Capital Punishment - This Is Capital Punishment
Capital Punishment
This Is Capital Punishment
Out on December 7th, 2018
Limited Edition Physical Release As Part of Record Store Day’s Black Friday, November 23rd 2018

by Alex Plant

Capital Punishment’s debut LP Roadkill was all but forgotten until its 2018 rediscovery and subsequent reissue. Originally released in 1982 by a now-defunct label, it failed to make a splash, most probably because no one knew what to do with it, least of all the band themselves. However, it’s a fascinating piece of avant-garde rock that’s well worth checking out, made all the more interesting when you realise that the musicians were, at the time, in their teens. It’s the sort of wonderfully unfiltered, purposely outlandish madness that could have only come from four teenagers with nothing to lose and the desire to just, like, freak people out, man.

This is Capital Punishment is a somewhat different beast and serves as an interesting companion piece. After disbanding nearly 35 years ago upon attending college, the band all pursued their own individual careers, with one of them becoming not only a Hollywood superstar, but one of the most recognisable faces in modern comedy. Yes, that’s right. This band’s drummer is none other than Ben Stiller. But don’t let that distract you; this isn’t one of those “I’m-an-artist-and-I’ll-do-whatever-I-goddamn-like” sorta deals. There’s no sense of pretension, given that Capital Punishment have a history that predates Stiller’s celebrity, and, honestly, does he really seem like that sort of guy?

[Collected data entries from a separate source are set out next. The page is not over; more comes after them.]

(* ===== verification/Tls.v ===== *)
(** * The TLS acceptor (src/src/tls.rs)

    Loading the certificate chain and the key, and building the acceptor. PEM
    parsing and rustls are the class [TlsLib]; errors are those of anyhow, a
    cause with the contexts put around it. *)

From S2P Require Import Prelude RustStr.

Local Open Scope string_scope.
Local Open Scope rust_scope.

(** [anyhow::Error]: its messages, the outermost context first. *)
Record AnyhowError := mk_anyhow {
  chain : list string
}.

(** Its alternate form ["{e:#}"]. *)
Definition display_chain (e : AnyhowError) : string := String.concat ": " (chain e).

(** [anyhow!(...)], and [with_context] on the result of a library. *)
Definition anyhow (message : string) : AnyhowError := mk_anyhow [message].

Definition with_context {A} (message : string) (r : result string A) : result AnyhowError A :=
  match r with
  | Ok a => Ok a
  | Err cause => Err (mk_anyhow [message; cause])
  end.

(** rustls and rustls-pki-types: [CertificateDer::pem_file_iter] (opening the
    file, then an item per PEM section), [PrivateKeyDer::from_pem_file], the
    protocol versions of the provider, and [with_single_cert]. *)
Class TlsLib (ServerConfig : Type) := {
  CertificateDer : Type;
  PrivateKeyDer : Type;
  pem_file_iter : string -> result string (list (result string CertificateDer));
  key_from_pem_file : string -> result string PrivateKeyDer;
  safe_default_protocol_versions : result string unit;
  with_single_cert : list CertificateDer -> PrivateKeyDer -> result string ServerConfig
}.

(** [collect::<Result<Vec<_>, _>>()]: up to the first error. *)
Fixpoint collect {E A} (items : list (result E A)) : result E (list A) :=
  match items with
  | [] => Ok []
  | item :: rest =>
    let? a := item in
    let? l := collect rest in
    Ok (a :: l)
  end.

Section Tls.
Context {ServerConfig : Type} `{Lib : TlsLib ServerConfig}.

Definition load_certs (path : string) : result AnyhowError (list CertificateDer) :=
  let? items := with_context ("opening TLS certificate file " ++ path) (pem_file_iter path) in
  let? certs := with_context ("reading TLS certificate PEM " ++ path) (collect items) in
  match certs with
  | [] => Err (anyhow ("no PEM certificates found in " ++ path))
  | _ => Ok certs
  end.

Definition load_key (path : string) : result AnyhowError PrivateKeyDer :=
  with_context ("reading TLS private key PEM " ++ path) (key_from_pem_file path).

Definition build_acceptor (cert_path key_path : string) : result AnyhowError ServerConfig :=
  let? certs := load_certs cert_path in
  let? key := load_key key_path in
  let? _ := with_context "rustls: invalid protocol-version configuration" safe_default_protocol_versions in
  with_context ("TLS keypair invalid (cert " ++ cert_path ++ ", key " ++ key_path ++ ")")
    (with_single_cert certs key).

Lemma collect_ok {E A} (items : list (result E A)) l : collect items = Ok l <-> items = map Ok l.
Proof.
  revert l. induction items as [|[a|e] items IH]; intros l; simpl.
  - split; [by intros [= <-]|]. by destruct l.
  - destruct (collect items) as [l'|e]; simpl; split.
    + intros [= <-]. simpl. f_equal. by apply IH.
    + destruct l as [|b l]; [done|]. intros [= -> H]. apply IH in H. by injection H as ->.
    + done.
    + destruct l as [|b l]; [done|]. intros [= _ H]. by apply IH in H.
  - split; [done|]. by destruct l.
Qed.

Lemma collect_err {E A} (items : list (result E A)) e :
  collect items = Err e <-> exists l rest, items = (map Ok l ++ Err e :: rest)%list.
Proof.
  revert e. induction items as [|[a|e0] items IH]; intros e; simpl.
  - split; [done|]. by intros ([|] & rest & ?).
  - split.
    + destruct (collect items) as [l'|e1]; [done|]. intros [= ->].
      destruct (proj1 (IH e) eq_refl) as (l & rest & ->). by exists (a :: l), rest.
    + intros ([|b l] & rest & E1); [done|]. injection E1 as -> E2.
      by rewrite (proj2 (IH e) (ex_intro _ l (ex_intro _ rest E2))).
  - split; [intros [= ->]; by exists [], items|]. intros ([|b l] & rest & E1); [|done]. by injection E1 as ->.
Qed.

(** What the files must hold for the acceptor to be built. *)
Definition valid_pair (cert_path key_path : string) (certs : list CertificateDer) (key : PrivateKeyDer)
    (cfg : ServerConfig) : Prop :=
  pem_file_iter cert_path = Ok (map Ok certs) /\ certs <> []
  /\ key_from_pem_file key_path = Ok key
  /\ safe_default_protocol_versions = Ok tt
  /\ with_single_cert certs key = Ok cfg.

(** Where it goes wrong, and what the operator is told. *)
Definition reported (cert_path key_path : string) (e : AnyhowError) : Prop :=
  (exists cause, pem_file_iter cert_path = Err cause
     /\ e = mk_anyhow ["opening TLS certificate file " ++ cert_path; cause])
  \/ (exists certs cause rest, pem_file_iter cert_path = Ok (map Ok certs ++ Err cause :: rest)%list
     /\ e = mk_anyhow ["reading TLS certificate PEM " ++ cert_path; cause])
  \/ (pem_file_iter cert_path = Ok [] /\ e = mk_anyhow ["no PEM certificates found in " ++ cert_path])
  \/ (exists cause, key_from_pem_file key_path = Err cause
     /\ e = mk_anyhow ["reading TLS private key PEM " ++ key_path; cause])
  \/ (exists cause, safe_default_protocol_versions = Err cause
     /\ e = mk_anyhow ["rustls: invalid protocol-version configuration"; cause])
  \/ (exists certs key cause, pem_file_iter cert_path = Ok (map Ok certs)
     /\ key_from_pem_file key_path = Ok key /\ with_single_cert certs key = Err cause
     /\ e = mk_anyhow ["TLS keypair invalid (cert " ++ cert_path ++ ", key " ++ key_path ++ ")"; cause]).

(** C30: The TLS acceptor is built exactly when the certificate file opens, every
    PEM section of it is a certificate and there is at least one, the key file
    holds a private key and rustls accepts the pair; the acceptor then presents
    that whole chain, in the order of the file. Otherwise the error says which
    stage failed and names the file it failed on. *)
Theorem acceptor_needs_valid_pair cert_path key_path :
  match build_acceptor cert_path key_path with
  | Ok cfg => exists certs key, valid_pair cert_path key_path certs key cfg
  | Err e => reported cert_path key_path e /\ forall certs key cfg, ~ valid_pair cert_path key_path certs key cfg
  end.
Proof.
  unfold build_acceptor, load_certs, load_key, reported, valid_pair.
  destruct (pem_file_iter cert_path) as [items|cause] eqn:Ef; simpl; [|split; [by left; eauto|by intros ? ? ? (? & _)]].
  destruct (collect items) as [certs|cause] eqn:Ec; simpl.
  2:{ apply collect_err in Ec as (certs & rest & ->). split; [by right; left; eauto|].
      intros certs' key cfg ([= E1] & _).
      assert (Hb : collect (map Ok certs ++ Err cause :: rest)%list = Ok certs') by by apply collect_ok.
      assert (Hc : collect (map Ok certs ++ Err cause :: rest)%list = Err cause) by (apply collect_err; eauto).
      congruence. }
  apply collect_ok in Ec as ->.
  assert (Hinj : forall certs', Ok (map Ok certs) = Ok (E := string) (map (Ok (E := string)) certs') -> certs = certs').
  { intros certs' [= E1]. apply (f_equal collect) in E1.
    rewrite (proj2 (collect_ok _ certs) eq_refl), (proj2 (collect_ok _ certs') eq_refl) in E1. congruence. }
  destruct certs as [|c certs]; [split; [by right; right; left|by intros ? ? ? (<-%Hinj & ? & _)]|]. simpl.
  destruct (key_from_pem_file key_path) as [key|cause] eqn:Ek; simpl;
    [|split; [by do 3 right; left; eauto|by intros ? ? ? (_ & _ & ? & _)]].
  destruct safe_default_protocol_versions as [[]|cause] eqn:Ev; simpl;
    [|split; [by do 4 right; left; eauto|by intros ? ? ? (_ & _ & _ & ? & _)]].
  destruct (with_single_cert (c :: certs) key) as [cfg|cause] eqn:Ew; simpl.
  - exists (c :: certs), key. done.
  - split; [do 5 right; by exists (c :: certs), key, cause|]. intros certs' key' cfg (<-%Hinj & _ & [= <-] & _ & E1). congruence.
Qed.

End Tls.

Indeed, this new EP feels and sounds like music made by men who’ve earned the sort of wisdom and confidence that only comes with age, rather than the gloriously naive experimental sonic ejaculation of teenagers let loose in the studio that preceded it, and that is no bad thing. This is most evident in lead single Confusion, which is a reworking of a track off Roadkill. It retains the chaotic charm of the original, but the slick, somewhat less gimmicky approach to the production makes for a more refined experience.

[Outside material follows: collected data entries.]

Definition sqlstate_tests : Suite :=
  [ ("syntax_error_keyword",
     (code_of "Query failed: SYNTAX_ERROR: mismatched input" ≟ "42601")
     && (severity (trino_error_to_pg "Query failed: SYNTAX_ERROR: mismatched input") ≟ "ERROR"));
    ("syntax_error_line_position", code_of "line 1:7: mismatched input 'FROM'" ≟ "42601");
    ("table_not_found_keyword", code_of "TABLE_NOT_FOUND: Table 'foo' not found" ≟ "42P01");
    ("table_does_not_exist", code_of "Table 'memory.default.missing' does not exist" ≟ "42P01");
    ("column_not_found", code_of "COLUMN_NOT_FOUND: Column 'x' cannot be resolved" ≟ "42703");
    ("column_cannot_be_resolved", code_of "Column 'x' cannot be resolved" ≟ "42703");
    ("type_mismatch", code_of "TYPE_MISMATCH: Cannot apply operator" ≟ "42846");
    ("permission_denied_keyword", code_of "PERMISSION_DENIED: Cannot access catalog" ≟ "42501");
    ("access_denied", code_of "Access Denied: Cannot select from table" ≟ "42501");
    ("division_by_zero", code_of "DIVISION_BY_ZERO" ≟ "22012");
    ("unknown_falls_through_to_default", code_of "Something totally unexpected happened" ≟ "42000") ].

(** How often a text occurs, [matches(...).count()]. *)
Fixpoint occurrences (fuel : nat) (p s : string) : nat :=
  match fuel with
  | O => O
  | S fuel' =>
    match find p s with
    | Some i => S (occurrences fuel' p (sdrop (i + slen p) s))
    | None => O
    end
  end.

The other four tracks are all new compositions, born out of one-on-one jam sessions from band leader Kriss Roebling and Stiller, with the other members adding their respective contributions in individual sessions. They retain the same refined focus heard on Confusion, but feature an almost Jane’s Addiction-esque swagger. Highlights include the laid-back and thoughtful Grey and Illuminate and red-blooded rockers, Hot Love and Shannon Rose, which are definitely likely to get your head nodding, if not quite banging.

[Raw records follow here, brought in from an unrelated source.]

(** * A shallow embedding of [schema.py]

    The program is a small record engine: typed fields ([StringType],
    [IntType]), a [Schema] that maps field names to fields, a [Deserializer]
    that splits a line into tokens, a [Datastore] that appends records and a
    [Program] that offers the commands [set_schema], [add] and [get].

    Python objects are embedded as follows.
    - A [str] is a [string]: one [ascii] per code point, so the strings of
      this development are the Python strings whose code points are below 256.
    - An [int] is a [Z].
    - A raised exception is the [Raise] case of [result]; a function that
      mutates [self] returns the new [self].
    - An ordered [dict] with [str] keys is an association list in insertion
      order, without duplicate keys.
    - An f-string message is kept as the list of its literal and formatted
      parts. *)

From Stdlib Require Import ZArith List String Ascii Bool Lia.
Import ListNotations.

Local Open Scope string_scope.
Local Open Scope Z_scope.

(** ** Python values *)

(** A binary floating point number: not-a-number, an infinity, or
    [(-1)^neg * mant * 2^exp]. *)
Inductive pyfloat : Set :=
| FNan
| FInf (neg : bool)
| FFin (neg : bool) (mant : N) (exp : Z).

(** The class of a field object, with the attribute the class adds to
    those of [Type]. *)
Inductive kind : Set :=
| KString (max_len : Z)
| KInt.

(** Python objects ([Any] in the source): the builtin scalars, an object
    [VObj] of any other class (one that derives neither from [str] nor from
    [int]), and a [dict] from field names to field objects or [None].
    A field object has the attributes [name] and [value] of [Type]. *)
Inductive pyval : Set :=
| VNone
| VBool (b : bool)
| VInt (z : Z)
| VFloat (f : pyfloat)
| VStr (s : string)
| VObj (class_name : string) (id : nat)
| VDict (d : list (string * option Type_))
with Type_ : Set :=
| mkType (name : string) (value : pyval) (cls : kind).

Definition name (self : Type_) : string :=
  match self with mkType n _ _ => n end.

Definition value (self : Type_) : pyval :=
  match self with mkType _ v _ => v end.

Definition cls (self : Type_) : kind :=
  match self with mkType _ _ c => c end.

(** [type(v).__name__] *)
Definition type_name (v : pyval) : string :=
  match v with
  | VNone => "NoneType"
  | VBool _ => "bool"
  | VInt _ => "int"
  | VFloat _ => "float"
  | VStr _ => "str"
  | VObj c _ => c
  | VDict _ => "dict"
  end.

(** [isinstance(v, str)] and [isinstance(v, int)]; [bool] is a subclass of
    [int]. *)
Definition isinstance_str (v : pyval) : bool :=
  match v with VStr _ => true | _ => false end.

Definition isinstance_int (v : pyval) : bool :=
  match v with VInt _ | VBool _ => true | _ => false end.

(** ** Exceptions and results *)

Inductive fpart : Set :=
| Lit (s : string)
| Fmt (v : pyval).

Definition fstring : Set := list fpart.

Inductive exn : Set :=
| AssertionError (msg : fstring)
| AttributeError (msg : fstring)
| IndexError
| ValueError
| TypeError
| OverflowError
| KeyError (key : string).

Inductive result (A : Type) : Type :=
| Ok (a : A)
| Raise (e : exn).

Arguments Ok {A} a.
Arguments Raise {A} e.

Definition bind {A B : Type} (r : result A) (k : A -> result B) : result B :=
  match r with
  | Ok a => k a
  | Raise e => Raise e
  end.

Notation "x <- r ;; k" := (bind r (fun x => k))
  (at level 61, r at next level, right associativity).

(** [assert cond, msg] *)
Definition py_assert (cond : bool) (msg : fstring) : result unit :=
  if cond then Ok tt else Raise (AssertionError msg).

(** ** Strings *)

Definition code (c : ascii) : Z := Z.of_nat (nat_of_ascii c).

Definition len (s : string) : Z := Z.of_nat (String.length s).

Definition quote : ascii := "'"%char.

(** [s.startswith(p)] *)
Definition startswith (p s : string) : bool := String.prefix p s.

(** [s.endswith(p)] *)
Definition endswith (p s : string) : bool :=
  let n := String.length s in
  let m := String.length p in
  (m <=? n)%nat && String.eqb (String.substring (n - m) m s) p.

(** [c.isdigit()] for one character.  Python accepts the characters whose
    Unicode numeric type is Decimal or Digit; below 256 these are the ten
    decimal digits and the superscripts two, three and one (U+00B2, U+00B3,
    U+00B9). *)
Definition isdecimal_char (c : ascii) : bool :=
  (48 <=? code c) && (code c <=? 57).

Definition isdigit_char (c : ascii) : bool :=
  isdecimal_char c
  || (code c =? 178) || (code c =? 179) || (code c =? 185).

Fixpoint forall_chars (p : ascii -> bool) (s : string) : bool :=
  match s with
  | EmptyString => true
  | String c s' => p c && forall_chars p s'
  end.

(** [s.isdigit()]: every character is a digit and there is at least one. *)
Definition isdigit (s : string) : bool :=
  match s with
  | EmptyString => false
  | _ => forall_chars isdigit_char s
  end.

(** [s.split(sep)] for a separator of one character: the pieces between
    the occurrences of [sep]; a string without [sep] is its own only piece. *)
Fixpoint split (sep : ascii) (s : string) : list string :=
  match s with
  | EmptyString => [EmptyString]
  | String c s' =>
      if Ascii.eqb c sep then EmptyString :: split sep s'
      else match split sep s' with
           | [] => [String c EmptyString]
           | p :: ps => String c p :: ps
           end
  end.

(** [a in b] for two strings: [a] occurs in [b] as a substring. *)
Fixpoint str_contains (b a : string) : bool :=
  String.prefix a b
  || match b with
     | EmptyString => false
     | String _ b' => str_contains b' a
     end.

(** ** [int(x)] *)

(** [int] on a text reads optional white space, an optional sign, decimal
    digits with single underscores between them, and optional white space.
    The limit of the interpreter on the number of digits is left out.

    The characters [int] skips around the number: the ASCII white space
    and, below 256, the two other white-space characters U+0085 and
    U+00A0. *)
Definition int_space (c : ascii) : bool :=
  ((9 <=? code c) && (code c <=? 13))
  || (code c =? 32) || (code c =? 133) || (code c =? 160).

Fixpoint skip_space (s : string) : string :=
  match s with
  | String c s' => if int_space c then skip_space s' else s
  | EmptyString => EmptyString
  end.

(** What the scanner of a decimal literal read last. *)
Inductive scanned : Set := Nothing | Digit | Underscore.

(** Decimal digits with single underscores between them; the result is
    the number read and the text after it. *)
Fixpoint scan_digits (acc : Z) (prev : scanned) (s : string)
  : option (Z * string) :=
  let finish := match prev with Digit => Some (acc, s) | _ => None end in
  match s with
  | EmptyString => finish
  | String c s' =>
      if isdecimal_char c then scan_digits (10 * acc + (code c - 48)) Digit s'
      else if Ascii.eqb c "_"%char then
        match prev with
        | Digit => scan_digits acc Underscore s'
        | _ => None
        end
      else finish
  end.

Definition int_of_str (s : string) : result Z :=
  let s1 := skip_space s in
  let (neg, s2) :=
    match s1 with
    | String "-"%char r => (true, r)
    | String "+"%char r => (false, r)
    | _ => (false, s1)
    end in
  match scan_digits 0 Nothing s2 with
  | Some (n, rest) =>
      match skip_space rest with
      | EmptyString => Ok (if neg then - n else n)
      | _ => Raise ValueError
      end
  | None => Raise ValueError
  end.

(** [int] on a float drops the fraction. *)
Definition int_of_float (f : pyfloat) : result Z :=
  match f with
  | FNan => Raise ValueError
  | FInf _ => Raise OverflowError
  | FFin neg m e =>
      let mag := if 0 <=? e then Z.of_N m * 2 ^ e else Z.of_N m / 2 ^ (- e) in
      Ok (if neg then - mag else mag)
  end.

(** [int(v)]; an object of another class is taken to have no conversion. *)
Definition py_int (v : pyval) : result Z :=
  match v with
  | VInt z => Ok z
  | VBool b => Ok (if b then 1 else 0)
  | VFloat f => int_of_float f
  | VStr s => int_of_str s
  | VNone | VObj _ _ | VDict _ => Raise TypeError
  end.

(** ** Field types: [Type], [StringType], [IntType] *)

(** [StringType(name, max_len)] and [IntType(name)]: the value starts as
    [None]. *)
Definition StringType (nm : string) (max_len : Z) : Type_ :=
  mkType nm VNone (KString max_len).

Definition IntType (nm : string) : Type_ :=
  mkType nm VNone KInt.

(** [set_value]: the value is stored as it is given. *)
Definition set_value (self : Type_) (v : pyval) : Type_ :=
  mkType (name self) v (cls self).

Definition field_msg (text : string) (self : Type_) : fstring :=
  [Lit text; Fmt (VStr (name self)); Lit ": "; Fmt (value self)].

(** The text of a value that is known to be a [str]. *)
Definition str_of (v : pyval) : string :=
  match v with VStr s => s | _ => EmptyString end.

Definition StringType_validate (max_len : Z) (self : Type_) : result unit :=
  _ <- py_assert (isinstance_str (value self))
         (field_msg "Value must be a string - " self) ;;
  _ <- py_assert (len (str_of (value self)) <=? max_len)
         (field_msg "String exceeds max length- " self) ;;
  py_assert (startswith "'" (str_of (value self))
             && endswith "'" (str_of (value self)))
    (field_msg
       "String must be enclosed in single quotes (e.g., 'value') - " self).

Definition IntType_validate (self : Type_) : result unit :=
  match value self with
  | VStr s =>
      py_assert (isdigit s) (field_msg "Value must be an integer - " self)
  | v =>
      py_assert (isinstance_int v)
        (field_msg "Value must be an integer - " self)
  end.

There’s an electronic, post-industrial sheen that elevates the guitar tones above that of disposable riff-rock. Along with rich synth textures, a diverse vocal approach, and Stiller’s subtle and accomplished drumming, this EP is a certified grower that warrants several re-listens. There’s a definite sense that the older, wiser Capital Punishment have another great album in their future and possibly even a radio-friendly hit.